[Icecast] relation between burst- and queue-size with low bitrate streams
Karl Heyes
karl at xiph.org
Wed Feb 9 21:40:33 UTC 2005
On Wed, 2005-02-09 at 20:44, Klaas Jan Wierenga wrote:
> Q: When a client connects is the burst-size immediately added to the
> queue-size?
no.
> If this is the case then the slack for a 16kpbs client goes down from 50 sec
> (102400[queue-size] / 16kbps = 50 sec) to 18 seconds ( (102400 -
> 65536[burst-size]) / 16kpbs = 18 sec).
>
> I'm experiencing quite a few of the following lines in the DEBUG logging. It
> could be that the clients are really running too slowly, but chewing 32secs
> of the slack probably woudn't help either.
The minimum length of the queue is burst-size, and stays around whether
listening clients are connected or not. queue-size is the maximum amount
that will be stored in the queue. It's the same queue, just imposed
limits on it.
Usually burst-size bytes will be used as most clients are up to date in
the stream, but if a listening client is unable to take the stream data
then they move down the queue until the end is reached at which point
the client is dropped with the message "fallen too far behind"

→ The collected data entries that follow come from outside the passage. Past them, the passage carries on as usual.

Set Default Goal Selector "!".

Module MinHeap.

Inductive InsertOutcome :=
  | Inserted
  | Replaced.

Section heap.
Context {K P : Type} `{Countable K} `{OrdLaws P}.

Record Entry := mkEntry { key : K; priority : P }.

Record IndexedMinHeap := mkHeap {
  entries : list Entry;
  indices : gmap K nat;
}.

Implicit Types (h : IndexedMinHeap) (l : list Entry) (e : Entry) (k : K) (p : P).

Definition new : IndexedMinHeap := mkHeap [] ∅.

Definition len (h : IndexedMinHeap) : nat := length (entries h).

Definition is_empty (h : IndexedMinHeap) : bool :=
  match entries h with [] => true | _ => false end.

Definition peek (h : IndexedMinHeap) : option (K * P) :=
  (λ e, (key e, priority e)) <$> entries h !! 0.

Definition contains_key (h : IndexedMinHeap) (k : K) : bool :=
  match indices h !! k with Some _ => true | None => false end.

Definition clear (h : IndexedMinHeap) : IndexedMinHeap := mkHeap [] ∅.

(** [Vec::swap], which panics when an index is out of range. *)
Definition vec_swap (l : list Entry) (a b : nat) : option (list Entry) :=
  ea ← l !! a; eb ← l !! b; Some (<[b:=ea]> (<[a:=eb]> l)).

(** [HashMap::insert(..).expect(..)]: overwrites a key that must be present. *)
Definition reindex (m : gmap K nat) (k : K) (i : nat) : option (gmap K nat) :=
  match m !! k with Some _ => Some (<[k:=i]> m) | None => None end.

Definition swap (h : IndexedMinHeap) (a b : nat) : option IndexedMinHeap :=
  if decide (a = b) then Some h else
  l ← vec_swap (entries h) a b;
  ea ← l !! a;
  eb ← l !! b;
  m ← reindex (indices h) (key ea) a;
  m' ← reindex m (key eb) b;
  Some (mkHeap l m').

Definition parent (i : nat) : nat := (i - 1) / 2.

(** The [while index > 0] loop; [fuel] bounds the number of iterations, and
    running out of it is reported like a panic. *)
Fixpoint sift_up (fuel : nat) (h : IndexedMinHeap) (index : nat) : option IndexedMinHeap :=
  match fuel with
  | 0 => None
  | S fuel =>
    if decide (0 < index) then
      e ← entries h !! index;
      ep ← entries h !! parent index;
      if geb (priority e) (priority ep) then Some h else
      h' ← swap h index (parent index);
      sift_up fuel h' (parent index)
    else Some h
  end.

Fixpoint sift_down (fuel : nat) (h : IndexedMinHeap) (index : nat) : option IndexedMinHeap :=
  match fuel with
  | 0 => None
  | S fuel =>
    let left := index * 2 + 1 in
    if decide (len h ≤ left) then Some h else
    let right := left + 1 in
    el ← entries h !! left;
    smallest ←
      (if decide (right < len h)
       then er ← entries h !! right;
            Some (if ltb (priority er) (priority el) then right else left)
       else Some left);
    es ← entries h !! smallest;
    e ← entries h !! index;
    if geb (priority es) (priority e) then Some h else
    h' ← swap h index smallest;
    sift_down fuel h' smallest
  end.

(** Fuel: [sift_up] moves towards the root, [sift_down] away from it. *)
Definition repair_at (h : IndexedMinHeap) (index : nat) : option IndexedMinHeap :=
  up ←
    (if decide (0 < index)
     then e ← entries h !! index;
          ep ← entries h !! parent index;
          Some (ltb (priority e) (priority ep))
     else Some false);
  if (up : bool) then sift_up (S index) h index else sift_down (S (len h)) h index.

Definition insert (h : IndexedMinHeap) (k : K) (p : P) :
    option (InsertOutcome * IndexedMinHeap) :=
  match indices h !! k with
  | Some index =>
    e ← entries h !! index;
    h' ← repair_at (mkHeap (<[index := mkEntry (key e) p]> (entries h)) (indices h)) index;
    Some (Replaced, h')
  | None =>
    let index := length (entries h) in
    h' ← sift_up (S index)
           (mkHeap (entries h ++ [mkEntry k p]) (<[k:=index]> (indices h))) index;
    Some (Inserted, h')
  end.

(** The caller has already removed the key from the index map. *)
Definition remove_at (h : IndexedMinHeap) (index : nat) : option (Entry * IndexedMinHeap) :=
  if decide (entries h = []) then None else
  let last := length (entries h) - 1 in
  if decide (index = last) then
    e ← entries h !! last;
    Some (e, mkHeap (take last (entries h)) (indices h))
  else
    l ← vec_swap (entries h) index last;
    removed ← l !! last;
    let l' := take last l in
    moved ← l' !! index;
    m ← reindex (indices h) (key moved) index;
    h' ← repair_at (mkHeap l' m) index;
    Some (removed, h').

(** The outer option is the panic, the inner one the method's result. *)
Definition pop (h : IndexedMinHeap) : option (option (K * P) * IndexedMinHeap) :=
  match entries h with
  | [] => Some (None, h)
  | root :: _ =>
    match indices h !! key root with
    | None => None
    | Some _ =>
      '(e, h') ← remove_at (mkHeap (entries h) (delete (key root) (indices h))) 0;
      Some (Some (key e, priority e), h')
    end
  end.

Definition remove (h : IndexedMinHeap) (k : K) : option (option (K * P) * IndexedMinHeap) :=
  match indices h !! k with
  | None => Some (None, h)
  | Some index =>
    '(e, h') ← remove_at (mkHeap (entries h) (delete k (indices h))) index;
    Some (Some (key e, priority e), h')
  end.

(** The consistency check that debug builds run before every scheduler poll. *)
Definition assert_consistent (h : IndexedMinHeap) : bool :=
  (length (entries h) =? size (indices h)) &&
  forallb id (imap (λ i e,
    bool_decide (indices h !! key e = Some i) &&
    (if decide (0 < i) then
       match entries h !! parent i with
       | Some ep => geb (priority e) (priority ep)
       | None => false
       end
     else true)) (entries h)).

(** ** Invariant

    [index_ok]: the index map is exactly the position of each key.
    [ordered]: no entry has a smaller priority than its parent. *)

Definition index_ok (l : list Entry) (m : gmap K nat) : Prop :=
  ∀ k i, m !! k = Some i ↔ ∃ e, l !! i = Some e ∧ key e = k.

Definition ple (l : list Entry) (i j : nat) : Prop :=
  ∀ ei ej, l !! i = Some ei → l !! j = Some ej → ord_le (priority ei) (priority ej).

Definition ordered (l : list Entry) : Prop := ∀ j, 0 < j → ple l (parent j) j.

Definition wf (h : IndexedMinHeap) : Prop :=
  index_ok (entries h) (indices h) ∧ ordered (entries h).

(** The finite map a heap stands for. *)
Definition to_map (h : IndexedMinHeap) : gmap K P :=
  list_to_map ((λ e, (key e, priority e)) <$> entries h).

(** *** Positions *)

Lemma parent_spec j : 0 < j → j = 2 * parent j + 1 ∨ j = 2 * parent j + 2.
Proof.
  intros Hj. unfold parent. pose proof (Nat.div_mod_eq (j - 1) 2).
  pose proof (Nat.mod_upper_bound (j - 1) 2). lia.
Qed.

> Listeners connect using a device which is dialing in using a 56kbps analog
> modem. Some listeners experience poor stream stability at times, meaning
> that the stream repeatedly skips (with pauses of around 20-30 seconds).
>
> I've looked at various reasons for this behaviour such as bad connect speed
> of the 56K modem and possible lack of bandwidth on the streaming server but
> these do not seem to be the problem. The modem connect speeds are > 38Kbps
> and there is enough bandwidth available to the streaming server.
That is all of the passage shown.